L'indice de la Fed de Philadelphie rate les prévisions de plus de 50%
L'indice non manufacturier de la Fed de Philadelphie pour mars a enregistré une lecture profondément négative de -23,9, indiquant une contraction sévère de l'activité des services régionaux. Ce chiffre est tombé significativement en dessous de l'estimation consensuelle de -15,7 et a marqué une forte détérioration par rapport à la lecture de -17,3 de février. Le résultat est la performance la plus faible de l'indice depuis mai 2025, soulevant des inquiétudes quant à la santé d'une composante vitale de l'économie américaine.

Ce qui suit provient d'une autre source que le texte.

(* ===== verification/Prelude.v ===== *)
(** * Provenance-To-Use (PTU)

    PTU runs a program under ptrace.  In audit mode (ptu) it copies every file the program
    uses into a package, [cde-package/cde-root], and logs what the processes do; in exec
    mode (ptu-exec) it runs the program from the package, by rewriting the paths in the
    program's system calls.  The code is in src/strace-4.6: a fork of strace 4.6 whose
    hooks are in cde.c, with the libraries okapi.c (mirroring of files), provenance.c
    (the log) and a few helpers.  This development models those files and proves what
    makes them correct.

    ** How the program is modelled

    The code is a sequence of system calls that depends on the answers.  [Os.v] gives a
    program that type ([prog], the state monad [M] over it): a tree of calls, each with a
    reply; the operating system, the traced process and the libraries that are only called
    (ptrace, the file system) are a parameter, a handler [h] from calls to
    replies over a world of its own.  A run ends with a result, or with [exit], a failed
    assertion, or an access the C code must not make ([Segv]).  Three kinds of statements
    are used: [wpM K m s Q E] (whatever a system answers that meets the contract [K], only
    the calls that [K] allows are made, and the outcome meets [Q] or [E]); [ok], the same
    with an invariant of the state, used for safety; [returns h m s w tr a s' w'] (against
    the handler [h] the run ends, with this trace of calls and this result), used for
    functional correctness, which includes termination.  Strings are lists of bytes
    without their NUL; registers and addresses are in [Z]; memory is a map from addresses
    to bytes that ptrace reads and writes a word at a time, the word being 4 or 8 bytes
    with the tracer ([abi]).

    ** Files, and the code they model

    Each part has a file with its data and operations and a file, mostly named ...Spec,
    with its theorems.

    - [Prelude], [CString], [Os]: notations, tactics and hints; the functions of string.h;
      the monad and the proof rules.
    - [StrUtils] (strutils.c, rstrip of provenance.c, endswith and is_cde_binary of
      cde.c), [ShellUtils] (shellutils.c), [SysLimits] (syslimits.c), [PerfTimers]
      (perftimers.c), [StrQuote] (util.c: string_quote): the helpers.
    - [OkapiPath] (okapi.c: paths as stacks of components, canonicalisation, containment),
      [OkapiMirror] (okapi.c: create_mirror_file and what it calls), [MemOs] (a small file
      system for examples), [OkapiContain], [OkapiSpec].
    - [State]: the globals of cde.c and provenance.c, and struct tcb of defs.h, as records;
      [conf] is what main sets once, [cur] the tcb of the process at hand.
    - [Trie] (cde.c: the cache of streamed files), [CdeOptions], [CdeOptionsSpec] (cde.c:
      the arrays of directives and the parser CDE_init_options of cde.options),
      [Environ], [EnvironSpec] (cde.c: CDE_load_environment_vars).
    - [ChildMem] (util.c: umoven, umovestr; cde.c: strcpy_from_child, memcpy_to_child),
      [Shm], [MapsSpec], [ShmSpec] (cde.c: the fields of a tcb, find_free_addr,
      begin_setup_shmat, finish_setup_shmat, modify_syscall_...).
    - [Redirect], [RedirectSpec] (cde.c: ignore_path, create_abspath_within_cderoot,
      extract_sandboxed_pwd, redirect_filename_into_cderoot, copy_file_into_cde_root).
    - [Syscalls], [Handlers], [ReadlinkSpec] (cde.c: the hooks CDE_begin_... and
      CDE_end_... of the file, directory and socket calls), [Execve], [ExecveSpec] (cde.c:
      CDE_begin_execve, CDE_end_execve), [Elf], [ElfSpec] (readelf-mini.c:
      find_ELF_program_interpreter, which CDE_begin_execve asks for the interpreter).
    - [Provenance], [ProvSpec], [LogFile] (provenance.c: the lines of the log and its
      file), [Recorder] (its second thread, with the tracer's turns in between).
    - [Sysent] (the tables of calls of x86-64 and i386), [Qualify], [QualifySpec]
      (syscall.c: qualify), [ProcTab], [ProcTabSafe], [ProcTabSpec] (strace.c: the table of
      processes), [Forks], [ForksSpec] (process.c, util.c: children, waits, exits),
      [Calls] (what is called for each traced call), [TraceSyscall] (syscall.c:
      trace_syscall), [TraceLoop] (strace.c: trace), [TraceSafe], [TraceTable],
      [TraceSpec].
    - [Init], [InitSpec] (cde.c: CDE_init, the default cde.options, the scripts of the
      package), [Startup], [StartupSpec] (strace.c: main and what it calls), [MainSafe],
      [MainAudit] (theorems on whole runs).

    A stop of a process goes from [TraceLoop.trace] through [TraceSyscall.trace_syscall]
    and [Calls] to a hook of [Syscalls], [Execve] or [Forks] and to a line of [Provenance];
    a hook uses [Redirect], [OkapiMirror], [ChildMem] and [Shm]; [Startup.main] runs [Init],
    [CdeOptions], [Environ] and then the loop.

    ** What is proved

    - Whole runs, from main to their end, on any system that meets the conditions: an audit writes
      nowhere but into the package, the options file and the log of -c
      ([MainAudit.audit_run_confined]); an execution run changes no file
      ([MainSafe.exec_run_changes_no_file]).  Below them are the same for the loop
      ([TraceSafe.trace_audit_confined]), for the hooks ([Handlers]) and for mirroring
      ([OkapiContain.create_mirror_file_contained], for any file system without a link that
      climbs above its root).
      "In" a directory is said of the paths that the calls are given, as text without dots:
      links that are in the package already are not followed.  The conditions - no link of
      the machine climbs above its root, no other repositories, a current directory that
      stays - are those of [MainAudit.audit_system].
    - What a packaged program gets: the files ([RedirectSpec.redirect_exec_correct],
      [ShmSpec.two_args_redirected]), the links ([ReadlinkSpec.readlink_roundtrip],
      [OkapiSpec.absolute_link_leads_back]), the environment
      ([EnvironSpec.environment_restored]), the interpreter
      ([ElfSpec.find_interpreter_correct]) with which it is run
      ([ExecveSpec.linked_program_run]), from the script that reruns it
      ([InitSpec.nested_script_reruns]); the rewriting is transparent to the process
      ([ShmSpec.setup_shmat_transparent]).
    - The tracer: the table of processes stays well formed ([TraceTable.stops_keep_table]),
      the exit code is the program's ([TraceTable.exit_code_of_program]), the end of a
      process ends ([ProcTabSpec.droptcb_ends]), a child inherits what it must
      ([ForksSpec.new_child_inherits]), which calls are traced ([TraceSpec.traced_calls],
      [QualifySpec.qualify_trace_correct]), errors ([TraceSpec.get_error_correct]), what
      the options set ([StartupSpec.options_set]) and the search for the program.
    - The log: what an open, a close and a pass over the processes write ([ProvSpec]); in
      every interleaving the recorder keeps the log open while a process of its list exists,
      and ends when none is left ([Recorder]); a process is in the list from its first
      execve on ([ForksSpec.new_child_unlisted]), and a recorder that never finds one waits
      for ever ([Recorder.recorder_waits]).
    - Data.  Options, command lines, strings in the process's memory, /proc/<pid>/maps,
      shell words, quoted strings, ELF files, paths and the trie are read back as what was
      written, or equal a reference definition.
    - Where the code does not do what it means to, a theorem states what it does: see the
      findings of the manifest.

    ** Bounds

    Loops that depend on the system's answers have fuel: the recursion of okapi.c along
    links and directories, the loops that read a file line by line and the loop of the
    tracer, bounded by the number of stops.  Running out of fuel is an outcome of its own
    ([OutOfFuel]), which the functional theorems exclude; the theorems of safety and the
    invariants hold for every fuel; loops over data ([umovestr], [memcpy_to_child],
    [droptcb], getopt, the tables of an ELF file) have a bound that is always enough, so
    that their theorems have no fuel hypothesis.  Where a loop may be endless a theorem
    says so ([OkapiSpec.symlink_cycle_endless]).  Words of the process have 4 or 8 bytes
    and wrap around; what the tracer stores in an int or an unsigned is cut to its width
    where the code depends on it.

    ** Not modelled

    - The decoders and printers of system calls: no function of theirs is called for a call
      that PTU traces ([TraceSpec.traced_calls]), and what they print goes to strace's
      output; with them the options of strace that only change the output (-C, -q, -r, -t,
      -T, -z, -O).  The branch of startup_attach for -p is dead: no option sets pflag_seen.
    - Other architectures and systems than Linux on x86: their tables and the code under
      their macros.
    - The rest of readelf-mini, which prints: it is not reached from PTU's function, as the
      options that ask for it are off.  criu, which PTU's code does not call (the calls are
      commented out; CDE_memoize_process_state, which was to call it, is not called), and
      the notebook kernel in src/kernel, which is in Python.
    - Allocation is assumed to succeed (but where the code checks a size that a file
      gives), and [free] is modelled where a pointer that was freed is tested again.  The
      mutexes around the log are the turns of [Recorder].  *)
From Stdlib Require Export Ascii ZArith Lia.
From Stdlib Require String.
From stdpp Require Export prelude list strings.
#[global] Open Scope nat_scope.

Create HintDb ptu.

(** ** Tactics *)

(** Case analysis on the scrutinee of a [match] or [if] of the goal. *)
Ltac split_match :=
  match goal with
  | |- context [match ?x with _ => _ end] => destruct x eqn:?
  end.

(** Turn the boolean tests of the model into propositions. *)
Ltac to_prop :=
  repeat match goal with
  | H : bool_decide _ = true |- _ => apply bool_decide_eq_true_1 in H
  | H : bool_decide _ = false |- _ => apply bool_decide_eq_false_1 in H
  | H : (_ && _)%bool = true |- _ => apply andb_true_iff in H; destruct H
  | H : (_ || _)%bool = false |- _ => apply orb_false_iff in H; destruct H
  | H : negb _ = true |- _ => apply negb_true_iff in H
  | H : negb _ = false |- _ => apply negb_false_iff in H
  end.

(** ** Lists *)

Lemma take_app_exact {A} (l k : list A) : take (length l) (l ++ k) = l.
Proof. by rewrite take_app_length. Qed.

Lemma drop_app_exact {A} (l k : list A) : drop (length l) (l ++ k) = k.
Proof. by rewrite drop_app_length. Qed.

Lemma prefix_take {A} (p s : list A) :
  p `prefix_of` s <-> take (length p) s = p /\ length p <= length s.
Proof.
  split.
  - intros [k ->]. rewrite take_app_exact, length_app. split; [done|lia].
  - intros [H _]. exists (drop (length p) s). rewrite <- H at 1. by rewrite take_drop.
Qed.

Lemma drop_prefix {A} (p s : list A) :
  p `prefix_of` s -> s = p ++ drop (length p) s.
Proof. intros [k ->]. by rewrite drop_app_exact. Qed.

Lemma last_snoc_inv {A} (l : list A) x : last l = Some x -> exists k, l = k ++ [x].
Proof.
  induction l as [|a l IH] using rev_ind; [done|].
  rewrite last_snoc. intros [= ->]. eauto.
Qed.

(** The longest prefix whose elements all satisfy [p], and the rest. *)
Section Span.
Context {A : Type} (p : A -> bool).

Fixpoint drop_while (l : list A) : list A :=
  match l with
  | [] => []
  | x :: l' => if p x then drop_while l' else l
  end.

Fixpoint take_while (l : list A) : list A :=
  match l with
  | [] => []
  | x :: l' => if p x then x :: take_while l' else []
  end.

Lemma take_drop_while l : take_while l ++ drop_while l = l.
Proof. induction l as [|x l IH]; simpl; [done|]. destruct (p x); simpl; congruence. Qed.

Lemma take_while_all l : Forall (fun x => p x = true) (take_while l).
Proof. induction l as [|x l IH]; simpl; [constructor|]. destruct (p x) eqn:E; auto. Qed.

Lemma drop_while_head l x l' : drop_while l = x :: l' -> p x = false.
Proof.
  induction l as [|y l IH]; simpl; [done|].
  destruct (p y) eqn:E; [done|]. intros [= -> ->]. done.
Qed.

Lemma drop_while_nil l : Forall (fun x => p x = true) l -> drop_while l = [].
Proof. induction 1; simpl; [done|]. by rewrite H. Qed.

Lemma drop_while_app_all l k :
  Forall (fun x => p x = true) l -> drop_while (l ++ k) = drop_while k.
Proof. induction 1; simpl; [done|]. by rewrite H. Qed.

Lemma drop_while_none l : (forall x, head l = Some x -> p x = false) -> drop_while l = l.
Proof. destruct l as [|x l]; simpl; [done|]. intros H. by rewrite (H x). Qed.

Lemma drop_while_length l : length (drop_while l) <= length l.
Proof. induction l as [|x l IH]; simpl; [lia|]. destruct (p x); simpl; lia. Qed.

Lemma drop_while_idemp l : drop_while (drop_while l) = drop_while l.
Proof.
  destruct (drop_while l) as [|x k] eqn:E; [done|].
  simpl. by rewrite (drop_while_head _ _ _ E).
Qed.
End Span.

Une lecture inférieure à zéro indique une contraction, et l'ampleur de ce déclin suggère que le ralentissement non seulement se poursuit, mais s'accélère. Ces données plus faibles que prévu remettent en question les récits d'une économie résiliente et pourraient accroître la pression sur la Réserve fédérale. Si cette tendance de faiblesse économique persiste, elle pourrait renforcer l'argument en faveur de futures baisses de taux d'intérêt pour soutenir la croissance.
La faiblesse fait écho au ralentissement de la zone euro à 50,5 PMI
Les données régionales américaines préoccupantes n'existent pas de manière isolée. De l'autre côté de l'Atlantique, l'activité du secteur privé de la zone euro a également montré des signes de fléchissement en mars. L'indice composite des directeurs d'achat (PMI) flash de S&P Global pour la zone euro est tombé à un plus bas de 10 mois de 50,5. Bien qu'il soit encore techniquement en territoire d'expansion, la lecture est dangereusement proche de la marque de 50 points qui sépare la croissance de la contraction.
Les analystes attribuent le ralentissement européen à la hausse des coûts des intrants et aux perturbations de la chaîne d'approvisionnement, qui attisent les craintes de stagflation. Les données PMI de la zone euro ont révélé que les nouvelles commandes ont chuté pour la première fois en huit mois, tirées par une faiblesse prononcée dans le secteur des services. Cette faiblesse parallèle de la demande de services dans deux des plus grandes économies du monde signale un refroidissement mondial synchronisé que les investisseurs surveilleront de près.